Orang – orang kampung membicarakan kami, model pernikahan
macam apa itu. Sudah lamaran, tapi saat lebaran gak dibawa pulang kampung. Calon
istri saya tidak pernah mau diajak salaman dengan orang yang bukan muhrimnya. Saat
akad saja, saya tidak didampingi oleh sang akhwat. Setelah saya mengucapkan
qobiltu, baru saya boleh menemui sang akhwat. Kami tetap pacaran, tapi pacaran
setelah menikah. Kami berkenalan lagi usai akad nikah. Layaknya remaja yang
dirundung asmara, tetapi dihiasi dengan ikatan yang suci. Banyak sesuatu yang
dilarang menjadi sunnah setelah selesai akad nikah.
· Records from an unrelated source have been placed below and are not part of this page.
Lemma world_ok_settle max w d g f s letters :
  let t := delivery_topic (delivery_metadata d) in
  let n := delivery_consumer_group (delivery_metadata d) in
  world_ok max w -> d ∈ w_issued w -> current d (w_transport w) = Ok (g, f) ->
  transport_topics (w_transport w) !! t = Some s ->
  (letters = topic_dead_letters s \/
   exists letter, letters = letters_with n letter s /\ letter_envelope letter = delivery_envelope d) ->
  world_ok max (record_settled d (w_transport w)
    (set_transport (finished (touch t (settled_topic n (group_cursor g) letters) (w_transport w))) w)).
Proof.
  intros t n Hw Hd Hcur Hs Hletters.
  destruct (current_ok _ _ _ _ _ Hw Hd Hcur) as (s' & Hs' & Hg & Hf & Hseq & Hatt & Hlog & Hattempts & Hclosed & Hforced).
  fold t in Hs', Hlog. fold n in Hg. assert (s' = s) as -> by congruence.
  pose proof Hw as [Hmax Hpos Hids Htop Hown Hac Hcl Hfo]. pose proof (topic_at _ _ _ _ Hw Hs) as Hok.
  set (tr := touch t (settled_topic n (group_cursor g) letters) (w_transport w)).
  pose proof (group_at_settled w t n (group_cursor g) letters s g Hs Hg) as Hat. fold tr in Hat.
  unfold record_settled. fold t n. rewrite bool_decide_eq_false_2.
  2:{ cbn. rewrite group_at_finished, Hat, bool_decide_true by done. unfold group_at. rewrite Hs. cbn. rewrite Hg. cbn.
      intros [= E]. lia. }
  rewrite Hforced in Hok.
  set (settled' := fun t' n' => default [] (<[(t, n) := settled_of w t n ++ [d]]> (w_settled w) !! (t', n'))).
  assert (topics_ok max (w_issued w) (transport_topics tr) (log_of w) settled' false) as Htop'.
  { rewrite Hforced in Htop. eapply topics_ok_touch; [exact Htop|exact Hs| |].
    - eapply topic_ok_ext; [eapply topic_ok_settle; [exact Hok|exact Hg|exact Hlog|]|].
      + intros n'. unfold settle_history. pose proof (to_letters _ _ _ _ _ _ _ Hok n') as Hl.
        destruct Hletters as [->|(letter & -> & He)]; [case_bool_decide; [|done]; rewrite map_app; by apply sublist_inserts_r|].
        unfold letters_with. case_bool_decide as E.
        * subst n'. rewrite lookup_insert_eq. cbn. rewrite !map_app. cbn. rewrite He. by apply sublist_app.
        * by rewrite lookup_insert_ne by done.
      + intros n'. unfold settled', settle_history. case_bool_decide as E.
        * subst n'. by rewrite lookup_insert_eq.
        * rewrite lookup_insert_ne by congruence. done.
    - intros t' Hne. split; [done|]. intros n'. unfold settled'. by rewrite lookup_insert_ne by congruence. }
  split; cbn; try done; rewrite ?Hforced.
  - by destruct (transport_closing tr && all_drained tr) eqn:E; unfold finished; rewrite E.
  - unfold finished. by destruct (transport_closing tr && all_drained tr).
  - intros t' n'. rewrite Hown. unfold owner. rewrite group_at_finished, Hat. case_bool_decide as E; [|done].
    destruct E as [-> ->]. unfold group_at. rewrite Hs. cbn. by rewrite Hg.
  - unfold finished. by destruct (transport_closing tr && all_drained tr).
  - unfold finished. rewrite (all_drained_empty _ _ _ _ _ _ Htop').
    destruct (transport_closing tr) eqn:Hc; cbn; [|by rewrite Hc; cbn; apply Hclosed].
    destruct (all_empty tr) eqn:He; cbn; [by rewrite Hc; change (all_empty (transport_set_closed true tr)) with (all_empty tr); rewrite He|].
    rewrite Hc, He. apply Hclosed.
  - done.
Qed.

(** A call that leaves the cursor of the group alone settles nothing. *)
Lemma record_settled_same d tr w :
  group_cursor <$> group_at (w_transport w) (delivery_topic (delivery_metadata d)) (delivery_consumer_group (delivery_metadata d)) =
  group_cursor <$> group_at tr (delivery_topic (delivery_metadata d)) (delivery_consumer_group (delivery_metadata d)) ->
  record_settled d tr w = w.
Proof. intros H. unfold record_settled. by rewrite bool_decide_true. Qed.

Lemma touch_ext topic F F' tr s : transport_topics tr !! topic = Some s -> F s = F' s -> touch topic F tr = touch topic F' tr.
Proof.
  intros Hs HF. unfold touch. apply (f_equal (fun topics => transport_set_topics topics tr)), alter_ext.
  intros s' Hs'. congruence.
Qed.

Lemma world_ok_ack max w d : world_ok max w -> d ∈ w_issued w ->
  world_ok max (record_settled d (w_transport w) (set_transport (ack d (w_transport w)).2 w)).
Proof.
  intros Hw Hd. rewrite ack_run. destruct (negb _); [by rewrite record_settled_same; [destruct w|]|].
  destruct (current d (w_transport w)) as [[g f]|e] eqn:Hcur; [|by rewrite record_settled_same; [destruct w|]].
  destruct (current_ok _ _ _ _ _ Hw Hd Hcur) as (s & Hs & Hg & Hf & Hseq & _). rewrite Hseq. cbn [snd].
  erewrite touch_ext by (try exact Hs; apply settle_topic_eq).
  eapply world_ok_settle; eauto.
Qed.

(** Changes of a group that keep its position and its owner. *)
Lemma world_ok_group max w topic name f g s : world_ok max w ->
  transport_topics (w_transport w) !! topic = Some s -> topic_groups s !! name = Some g ->
  group_cursor (f g) = group_cursor g -> group_active_consumer (f g) = group_active_consumer g ->
  (forall settled base, group_ok (w_issued w) topic name (log_of w topic) base settled (w_forced w) g ->
    group_ok (w_issued w) topic name (log_of w topic) base settled (w_forced w) (f g)) ->
  world_ok max (set_transport (touch topic (on_group name f) (w_transport w)) w).
Proof.
  intros Hw Hs Hg Hc Hact Hok. eapply world_ok_touch; [done|exact Hs| |done|].
  - eapply topic_ok_group; [by eapply topic_at|exact Hg|done|auto].
  - intros t n. apply owner_on_group. intros g' Hg'. unfold group_at in Hg'. rewrite Hs in Hg'. cbn in Hg'. congruence.
Qed.

Lemma cursor_on_group topic name f tr t n : (forall g, group_cursor (f g) = group_cursor g) ->
  group_cursor <$> group_at (touch topic (on_group name f) tr) t n = group_cursor <$> group_at tr t n.
Proof.
  intros H. rewrite group_at_on_group. case_bool_decide; [|done]. destruct (group_at tr t n); cbn; [by rewrite H|done].
Qed.

Lemma world_ok_nack float_pow max w d retry reason env : world_ok max w -> d ∈ w_issued w ->
  world_ok max (record_settled d (w_transport w) (set_transport (nack float_pow d retry reason env (w_transport w)).2 w)).
Proof.
  intros Hw Hd. rewrite nack_run. cbv zeta. destruct (negb _); [by rewrite record_settled_same; [destruct w|]|].
  destruct (current d (w_transport w)) as [[g f]|e] eqn:Hcur; [|by rewrite record_settled_same; [destruct w|]].
  destruct (current_ok _ _ _ _ _ Hw Hd Hcur) as (s & Hs & Hg & Hf & Hseq & _ & Hlog & _).
  set (t := delivery_topic _) in *. set (n := delivery_consumer_group _) in *.
  assert (world_ok max (set_transport (touch t (on_group n (group_set_inflight None)) (w_transport w)) w)) as Hdrop.
  { eapply world_ok_group; [done|exact Hs|exact Hg|done|done|]. intros. by apply group_ok_drop_inflight. }
  destruct (retries d retry g).
  - destruct (delay_for_retry _ _ _) as [delay|e]; cbn [snd].
    2:{ rewrite record_settled_same; [done|]. cbn. by apply cursor_on_group. }
    rewrite record_settled_same.
    2:{ cbn. rewrite cursor_on_group by done. by apply cursor_on_group. }
    rewrite touch_touch. erewrite (touch_ext t _ (on_group n _)) by (try exact Hs;
      unfold on_group; tr_cbn; rewrite alter_alter_eq; reflexivity).
    eapply world_ok_group; [done|exact Hs|exact Hg|done|done|]. intros settled base Hok. rewrite Hseq.
    apply (group_ok_retry (w_issued w) t n (log_of w t) base settled (w_forced w) (group_set_inflight None g)).
    by apply group_ok_drop_inflight.
  - rewrite (topic_of_known _ _ _ Hs). pose proof (topic_at _ _ _ _ Hw Hs) as Hok.
    rewrite (retained_log _ _ _ _ _ _ _ _ Hok)
      by (rewrite Hseq; apply (go_cursor _ _ _ _ _ _ _ _ (to_groups _ _ _ _ _ _ _ Hok _ _ Hg))).
    rewrite Hseq, Hlog. cbn [snd]. erewrite touch_ext by (try exact Hs; apply bury_topic_eq).
    eapply world_ok_settle; eauto.
Qed.

(** ** Closing *)

Lemma group_at_abandon topics t n :
  (topic_abandon <$> topics : gmap string TopicState) !! t ≫= (fun s => topic_groups s !! n) =
  topics !! t ≫= (fun s => group_abandon (topic_next_sequence s) <$> topic_groups s !! n).
Proof. rewrite lookup_fmap. destruct (topics !! t) as [s|]; cbn; [by rewrite lookup_fmap|done]. Qed.

Lemma all_empty_abandon topics (tr : Transport) :
  transport_topics tr = topic_abandon <$> topics -> all_empty tr = true.
Proof.
  intros E. apply bool_decide_eq_true_2. intros t s. rewrite E. by intros (s' & <- & _)%lookup_fmap_Some.
Qed.

Lemma world_ok_shut float_pow max w graceful : world_ok max w -> world_ok max (act float_pow (Shut graceful) w).
Proof.
  intros Hw. pose proof Hw as [Hmax Hpos Hids Htop Hown Hac Hcl Hfo]. cbn [act]. unfold close. run_method.
  destruct graceful; cbn [snd negb].
  - rewrite finish_close_if_drained_run. cbn [snd]. rewrite orb_false_r.
    assert (finished (transport_stop_accepting (w_transport w)) =
      transport_set_closed (all_empty (w_transport w)) (transport_stop_accepting (w_transport w))) as ->.
    { unfold finished. change (all_drained (transport_stop_accepting (w_transport w))) with (all_drained (w_transport w)).
      rewrite (all_drained_empty _ _ _ _ _ _ Htop). cbn [transport_closing transport_stop_accepting andb].
      unfold transport_stop_accepting. tr_cbn. rewrite Hcl. destruct (all_empty (w_transport w)); [done|].
      unfold transport_set_closed. tr_cbn. by rewrite andb_false_r. }
    split; cbn; try done. intros Hf%Hfo. rewrite Hcl in Hf. by apply andb_true_iff in Hf as [_ ?].
  - rewrite orb_true_r. split; cbn; try done.
    + intros t. unfold transport_set_topics. tr_cbn. rewrite lookup_fmap. specialize (Htop t).
      destruct (transport_topics (w_transport w) !! t) as [s|]; cbn; [|done].
      apply (topic_ok_abandon (w_issued w) max t (log_of w t) (settled_of w t) (w_forced w)); [lia|done].
    + intros t n. rewrite Hown. unfold owner, group_at. tr_cbn. rewrite group_at_abandon.
      destruct (transport_topics (w_transport w) !! t) as [s|]; cbn; [|done]. by destruct (topic_groups s !! n).
    + symmetry. by apply (all_empty_abandon (transport_topics (w_transport w))).
Qed.

(** ** Every action *)

Lemma world_ok_act float_pow max w a : world_ok max w -> allowed a w -> world_ok max (act float_pow a w).
Proof.
  intros Hw Ha. destruct a as [topic e control env|sub|i env|i|d|d retry reason env|graceful|available].
  - by apply world_ok_publish.
  - pose proof Hw as [Hmax Hpos Hids Htop Hown Hac Hcl Hfo]. split; cbn; try done.
    intros t n. rewrite runners_app, runners_single, bool_decide_false, app_nil_r by (by intros [? _]). apply Hown.
  - cbn [act allowed] in *. destruct (w_subs w !! i) as [[sub p]|] eqn:Hi; [|done]. destruct p; [| |done].
    + rewrite bool_decide_false by done. unfold iterate_next. run_method.
      destruct (iterate_start sub (w_transport w)) as [[[]|e] tr'] eqn:Hstart;
        pose proof (world_ok_start _ _ _ _ _ _ Hw Hi Hstart) as Hnext; cbn in Hnext.
      * pose proof (world_ok_turn _ _ i sub env Hnext) as Hturn. cbn in Hturn.
        specialize (Hturn (list_lookup_insert_eq _ _ _ (lookup_lt_Some _ _ _ Hi)) Ha).
        destruct (iterate_turn sub env tr') as [r tr2]. unfold resumed, set_phase, issue, set_transport in *. cbn in *.
        destruct r as [[d|t|]|e]; by rewrite list_insert_insert_eq in Hturn.
      * subst tr'. cbn. eapply world_ok_phase; [by destruct w|exact Hi|done].
    + rewrite bool_decide_true by done. unfold iterate_next. run_method.
      pose proof (world_ok_turn _ _ i sub env Hw Hi Ha) as Hturn. by destruct (iterate_turn sub env (w_transport w)).
  - cbn [act]. destruct (w_subs w !! i) as [[sub p]|] eqn:Hi; [|done]. destruct p; [| |done].
    + cbn. eapply world_ok_phase; [by destruct w|exact Hi|done].
    + by apply world_ok_release.
  - by apply world_ok_ack.
  - by apply world_ok_nack.
  - by apply world_ok_shut.
  - destruct Hw as [Hmax Hpos Hids Htop Hown Hac Hcl Hfo]. by split.
Qed.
Mungkin diantara kawan banyak yang terlalu memilih calon
pendamping hidupnya. Kecantikan, agama, kekayaan, pendidikan, pergaulan dan
lainnya harus perfect. Sehingga tak banyak juga yang gak dapet – dapet. Kalau
boleh saya sarankan, ketika ada seorang akhwat pilihlah satu saja di dalam
dirinya yang disukai. Dulu pertimbangan
saya adalah agama yang utama. Untuk harta bisa dicari bersama. Untuk kecantikan, saya yakin setiap wanita
mempunyai pesona sendiri. Untuk menentukan pendidikan, saya berpikir yang
penting akhlaknya. Keluarganya, yang penting bukan broken home. Alhamdulillah
saya mendapat bonus selain agamanya yang kuat. Istri saya juga berasal dari keluarga terhormat, punya
kecantikan yang membuat saya terpesona, pendidikan jauh lebih tinggi dari saya,
dan mempunyai ekonomi yang lebih dari cukup. Kalau dulu saya memikirkan
kelemahan saja, mungkin saat ini saya belum menikah. Alhamdulillah Allah
memberikan jalan yang terbaik. Artikel ini bukan bermaksud untuk menggurui dan
pamer. Insya Allah saya berniat untuk menginspirasi teman – teman, bahwa
menikah karena dengan cara islami itu terasa sangat nikmat.